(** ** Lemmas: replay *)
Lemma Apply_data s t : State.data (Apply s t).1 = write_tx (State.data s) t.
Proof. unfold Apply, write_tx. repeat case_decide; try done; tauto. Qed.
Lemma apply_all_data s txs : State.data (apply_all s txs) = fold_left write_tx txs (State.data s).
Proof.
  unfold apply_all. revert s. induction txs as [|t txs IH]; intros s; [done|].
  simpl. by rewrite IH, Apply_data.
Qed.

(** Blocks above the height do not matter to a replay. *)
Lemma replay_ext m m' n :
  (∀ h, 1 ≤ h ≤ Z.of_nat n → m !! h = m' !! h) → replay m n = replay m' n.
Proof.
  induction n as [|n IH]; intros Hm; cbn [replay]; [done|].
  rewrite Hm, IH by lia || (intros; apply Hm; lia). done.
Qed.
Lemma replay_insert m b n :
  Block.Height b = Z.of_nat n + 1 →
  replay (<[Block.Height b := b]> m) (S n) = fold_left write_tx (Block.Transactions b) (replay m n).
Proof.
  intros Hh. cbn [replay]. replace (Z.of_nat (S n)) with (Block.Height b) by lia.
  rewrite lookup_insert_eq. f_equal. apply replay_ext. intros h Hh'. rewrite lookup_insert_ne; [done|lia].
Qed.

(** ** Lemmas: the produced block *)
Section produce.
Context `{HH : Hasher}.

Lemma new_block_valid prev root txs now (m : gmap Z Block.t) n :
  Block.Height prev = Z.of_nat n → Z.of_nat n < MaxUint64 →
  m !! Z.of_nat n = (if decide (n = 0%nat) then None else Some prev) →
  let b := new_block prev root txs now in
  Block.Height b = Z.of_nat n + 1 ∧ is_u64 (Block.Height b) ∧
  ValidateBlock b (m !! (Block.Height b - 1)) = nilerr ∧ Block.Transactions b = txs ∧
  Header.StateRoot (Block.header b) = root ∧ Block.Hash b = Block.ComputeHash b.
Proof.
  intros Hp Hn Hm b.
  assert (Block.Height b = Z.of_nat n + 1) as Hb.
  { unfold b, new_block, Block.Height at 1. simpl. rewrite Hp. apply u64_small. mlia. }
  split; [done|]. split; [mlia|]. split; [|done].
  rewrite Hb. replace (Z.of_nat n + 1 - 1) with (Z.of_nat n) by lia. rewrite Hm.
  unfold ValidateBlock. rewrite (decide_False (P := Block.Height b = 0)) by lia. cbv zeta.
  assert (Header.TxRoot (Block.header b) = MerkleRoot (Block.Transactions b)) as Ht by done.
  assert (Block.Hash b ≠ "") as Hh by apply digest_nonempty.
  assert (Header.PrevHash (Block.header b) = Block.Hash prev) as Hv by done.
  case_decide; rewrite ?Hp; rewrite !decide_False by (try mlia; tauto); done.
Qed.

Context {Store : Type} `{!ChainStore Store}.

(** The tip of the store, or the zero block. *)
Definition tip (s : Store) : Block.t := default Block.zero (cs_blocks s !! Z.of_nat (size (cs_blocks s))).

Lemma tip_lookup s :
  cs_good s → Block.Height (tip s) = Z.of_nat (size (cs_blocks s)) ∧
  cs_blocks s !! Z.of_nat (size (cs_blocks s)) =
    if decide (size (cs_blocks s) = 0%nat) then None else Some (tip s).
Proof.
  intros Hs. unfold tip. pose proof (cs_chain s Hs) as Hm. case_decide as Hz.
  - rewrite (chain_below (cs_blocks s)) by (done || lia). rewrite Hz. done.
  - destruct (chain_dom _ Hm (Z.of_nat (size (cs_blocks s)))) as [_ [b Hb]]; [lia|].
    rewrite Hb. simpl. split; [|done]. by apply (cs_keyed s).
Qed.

--

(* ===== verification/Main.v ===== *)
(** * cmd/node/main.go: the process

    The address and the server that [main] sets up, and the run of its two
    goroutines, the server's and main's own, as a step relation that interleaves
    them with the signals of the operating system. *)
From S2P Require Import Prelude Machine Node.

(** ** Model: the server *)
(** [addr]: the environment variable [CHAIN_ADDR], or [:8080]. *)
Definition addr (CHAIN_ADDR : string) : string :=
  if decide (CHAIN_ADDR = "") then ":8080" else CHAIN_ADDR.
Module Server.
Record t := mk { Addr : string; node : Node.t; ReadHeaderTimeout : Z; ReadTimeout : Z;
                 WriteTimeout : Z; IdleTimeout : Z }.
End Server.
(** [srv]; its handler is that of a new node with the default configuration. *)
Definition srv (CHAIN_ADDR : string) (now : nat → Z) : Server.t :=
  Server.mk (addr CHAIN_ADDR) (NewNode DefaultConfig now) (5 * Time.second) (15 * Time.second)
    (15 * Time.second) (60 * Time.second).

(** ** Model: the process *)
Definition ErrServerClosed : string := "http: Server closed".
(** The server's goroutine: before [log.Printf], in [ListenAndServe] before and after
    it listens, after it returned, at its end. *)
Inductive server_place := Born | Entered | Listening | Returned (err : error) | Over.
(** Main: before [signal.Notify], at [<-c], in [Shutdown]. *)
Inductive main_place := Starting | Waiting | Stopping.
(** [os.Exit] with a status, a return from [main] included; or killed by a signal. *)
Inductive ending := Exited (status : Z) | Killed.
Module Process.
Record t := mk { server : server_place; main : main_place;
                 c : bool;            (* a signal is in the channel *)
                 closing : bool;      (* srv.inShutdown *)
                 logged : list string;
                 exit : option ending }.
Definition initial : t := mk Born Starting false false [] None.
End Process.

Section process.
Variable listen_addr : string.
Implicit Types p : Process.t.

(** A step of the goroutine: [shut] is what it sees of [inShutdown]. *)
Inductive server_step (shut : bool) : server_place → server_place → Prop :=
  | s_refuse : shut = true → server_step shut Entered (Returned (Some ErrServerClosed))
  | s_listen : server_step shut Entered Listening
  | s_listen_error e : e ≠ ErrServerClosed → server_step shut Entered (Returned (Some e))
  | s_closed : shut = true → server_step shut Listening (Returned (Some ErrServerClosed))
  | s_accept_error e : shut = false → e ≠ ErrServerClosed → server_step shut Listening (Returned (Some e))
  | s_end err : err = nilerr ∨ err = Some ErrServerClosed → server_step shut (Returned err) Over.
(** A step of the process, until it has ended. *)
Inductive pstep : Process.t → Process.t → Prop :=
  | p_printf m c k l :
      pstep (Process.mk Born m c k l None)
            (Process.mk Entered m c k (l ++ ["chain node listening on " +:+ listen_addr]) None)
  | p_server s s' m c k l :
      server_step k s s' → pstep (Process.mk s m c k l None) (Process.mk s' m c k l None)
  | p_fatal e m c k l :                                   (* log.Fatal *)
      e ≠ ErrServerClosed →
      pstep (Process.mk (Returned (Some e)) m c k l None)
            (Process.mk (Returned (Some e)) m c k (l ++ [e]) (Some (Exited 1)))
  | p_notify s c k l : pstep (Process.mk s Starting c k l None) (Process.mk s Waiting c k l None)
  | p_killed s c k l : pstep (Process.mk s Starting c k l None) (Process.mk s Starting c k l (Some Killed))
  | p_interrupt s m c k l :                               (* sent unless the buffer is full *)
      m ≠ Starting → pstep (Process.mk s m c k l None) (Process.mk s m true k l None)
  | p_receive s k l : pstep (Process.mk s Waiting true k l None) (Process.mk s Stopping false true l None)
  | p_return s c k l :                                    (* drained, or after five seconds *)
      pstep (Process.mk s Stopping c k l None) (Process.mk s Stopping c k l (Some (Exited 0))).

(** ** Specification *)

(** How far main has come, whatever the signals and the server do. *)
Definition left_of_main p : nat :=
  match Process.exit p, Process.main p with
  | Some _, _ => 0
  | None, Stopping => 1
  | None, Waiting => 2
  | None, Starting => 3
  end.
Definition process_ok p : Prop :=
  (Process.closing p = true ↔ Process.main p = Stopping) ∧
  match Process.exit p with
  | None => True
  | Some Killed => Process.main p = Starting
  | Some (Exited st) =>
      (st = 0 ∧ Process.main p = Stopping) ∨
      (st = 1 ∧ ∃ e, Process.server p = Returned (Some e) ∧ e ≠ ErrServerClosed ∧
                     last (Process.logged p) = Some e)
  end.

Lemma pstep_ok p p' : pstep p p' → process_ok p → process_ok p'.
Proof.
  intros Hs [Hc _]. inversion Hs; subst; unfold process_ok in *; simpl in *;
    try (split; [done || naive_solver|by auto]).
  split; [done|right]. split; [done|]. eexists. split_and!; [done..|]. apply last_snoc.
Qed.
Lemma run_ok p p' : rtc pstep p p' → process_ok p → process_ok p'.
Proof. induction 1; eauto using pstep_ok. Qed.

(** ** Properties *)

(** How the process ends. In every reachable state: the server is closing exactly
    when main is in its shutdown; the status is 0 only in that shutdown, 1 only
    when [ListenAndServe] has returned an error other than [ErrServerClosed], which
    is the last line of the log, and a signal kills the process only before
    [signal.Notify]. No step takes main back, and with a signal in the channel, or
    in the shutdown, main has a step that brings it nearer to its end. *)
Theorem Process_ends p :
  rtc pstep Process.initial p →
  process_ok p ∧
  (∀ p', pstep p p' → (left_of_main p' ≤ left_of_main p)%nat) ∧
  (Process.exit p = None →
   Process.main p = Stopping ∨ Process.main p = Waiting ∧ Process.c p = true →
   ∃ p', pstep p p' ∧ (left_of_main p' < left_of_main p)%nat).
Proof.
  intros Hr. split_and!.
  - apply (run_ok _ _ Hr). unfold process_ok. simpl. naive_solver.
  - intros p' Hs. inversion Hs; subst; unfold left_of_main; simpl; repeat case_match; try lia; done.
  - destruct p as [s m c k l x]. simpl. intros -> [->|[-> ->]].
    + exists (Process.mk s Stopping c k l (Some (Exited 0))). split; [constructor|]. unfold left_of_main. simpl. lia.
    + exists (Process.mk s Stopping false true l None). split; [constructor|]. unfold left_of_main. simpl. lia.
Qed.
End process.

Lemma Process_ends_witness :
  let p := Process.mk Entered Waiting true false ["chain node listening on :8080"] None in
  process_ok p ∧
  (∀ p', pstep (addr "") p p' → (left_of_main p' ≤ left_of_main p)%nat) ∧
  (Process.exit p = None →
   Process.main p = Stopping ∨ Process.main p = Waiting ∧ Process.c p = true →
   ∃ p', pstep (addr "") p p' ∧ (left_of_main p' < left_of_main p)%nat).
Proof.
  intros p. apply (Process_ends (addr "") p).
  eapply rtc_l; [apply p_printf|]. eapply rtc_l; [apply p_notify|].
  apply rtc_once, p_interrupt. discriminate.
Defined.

ASSIGNED TASK:
Among the entries above, copy exactly only the lines starting with the one containing "Proof. induction 1;" and going through the one containing "when [ListenAndServe] has", both ends included.

RESULT BELOW:
Proof. induction 1; eauto using pstep_ok. Qed.

(** ** Properties *)

(** How the process ends. In every reachable state: the server is closing exactly
    when main is in its shutdown; the status is 0 only in that shutdown, 1 only
    when [ListenAndServe] has returned an error other than [ErrServerClosed], which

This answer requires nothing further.